**Work instructions:**
Copy all lines of the listing that include the string "Python".
Start of Records supplied
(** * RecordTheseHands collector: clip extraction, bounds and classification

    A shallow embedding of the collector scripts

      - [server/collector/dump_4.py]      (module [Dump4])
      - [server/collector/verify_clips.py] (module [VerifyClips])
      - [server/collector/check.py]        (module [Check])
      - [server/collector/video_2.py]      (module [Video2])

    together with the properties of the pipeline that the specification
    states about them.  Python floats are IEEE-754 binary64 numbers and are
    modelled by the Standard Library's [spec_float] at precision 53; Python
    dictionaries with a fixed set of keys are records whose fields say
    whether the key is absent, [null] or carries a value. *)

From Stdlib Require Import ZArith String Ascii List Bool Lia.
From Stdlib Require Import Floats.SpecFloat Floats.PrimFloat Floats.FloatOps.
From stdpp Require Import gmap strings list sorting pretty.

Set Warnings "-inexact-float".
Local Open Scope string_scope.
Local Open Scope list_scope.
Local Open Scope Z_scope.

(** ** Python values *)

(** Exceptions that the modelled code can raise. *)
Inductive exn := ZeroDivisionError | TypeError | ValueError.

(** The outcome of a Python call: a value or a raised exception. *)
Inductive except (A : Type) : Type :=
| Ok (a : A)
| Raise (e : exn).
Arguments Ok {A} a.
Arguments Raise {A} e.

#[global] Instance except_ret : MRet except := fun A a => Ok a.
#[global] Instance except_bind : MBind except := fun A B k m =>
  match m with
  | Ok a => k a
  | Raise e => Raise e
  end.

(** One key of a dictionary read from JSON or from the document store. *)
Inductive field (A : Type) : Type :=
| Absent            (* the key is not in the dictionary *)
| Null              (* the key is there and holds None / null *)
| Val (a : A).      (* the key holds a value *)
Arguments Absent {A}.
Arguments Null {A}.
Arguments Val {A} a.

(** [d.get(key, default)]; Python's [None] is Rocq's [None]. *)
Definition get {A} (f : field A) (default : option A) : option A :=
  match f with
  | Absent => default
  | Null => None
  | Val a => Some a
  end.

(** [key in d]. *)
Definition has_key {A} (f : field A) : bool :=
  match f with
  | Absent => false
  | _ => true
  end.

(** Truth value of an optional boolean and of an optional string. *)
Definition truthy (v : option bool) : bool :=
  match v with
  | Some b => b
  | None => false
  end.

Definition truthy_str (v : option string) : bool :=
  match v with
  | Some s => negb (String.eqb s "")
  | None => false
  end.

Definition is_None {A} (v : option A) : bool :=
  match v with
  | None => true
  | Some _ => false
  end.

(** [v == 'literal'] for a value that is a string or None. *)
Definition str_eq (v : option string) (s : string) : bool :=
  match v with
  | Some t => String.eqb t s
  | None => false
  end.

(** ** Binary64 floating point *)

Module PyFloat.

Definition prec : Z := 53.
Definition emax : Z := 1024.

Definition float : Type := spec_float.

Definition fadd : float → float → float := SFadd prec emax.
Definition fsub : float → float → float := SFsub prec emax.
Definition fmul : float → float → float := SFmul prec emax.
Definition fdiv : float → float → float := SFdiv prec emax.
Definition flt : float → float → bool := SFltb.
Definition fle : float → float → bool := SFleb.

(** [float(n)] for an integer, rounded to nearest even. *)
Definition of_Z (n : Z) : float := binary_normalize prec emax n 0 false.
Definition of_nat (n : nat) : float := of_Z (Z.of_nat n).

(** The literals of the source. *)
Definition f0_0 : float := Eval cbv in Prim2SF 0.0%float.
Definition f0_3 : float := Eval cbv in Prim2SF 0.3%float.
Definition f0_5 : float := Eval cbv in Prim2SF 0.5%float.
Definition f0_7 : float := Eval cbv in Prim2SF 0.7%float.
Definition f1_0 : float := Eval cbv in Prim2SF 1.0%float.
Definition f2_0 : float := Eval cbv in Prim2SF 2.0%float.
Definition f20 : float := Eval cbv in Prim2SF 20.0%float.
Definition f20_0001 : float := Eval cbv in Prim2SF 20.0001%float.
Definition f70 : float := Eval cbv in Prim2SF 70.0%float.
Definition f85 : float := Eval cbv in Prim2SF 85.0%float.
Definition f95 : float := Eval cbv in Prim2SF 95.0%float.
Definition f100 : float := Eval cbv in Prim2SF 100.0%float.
End of Records supplied
**Solved exercise:**
    states about them.  Python floats are IEEE-754 binary64 numbers and are
    modelled by the Standard Library's [spec_float] at precision 53; Python
(** ** Python values *)
(** The outcome of a Python call: a value or a raised exception. *)
(** [d.get(key, default)]; Python's [None] is Rocq's [None]. *)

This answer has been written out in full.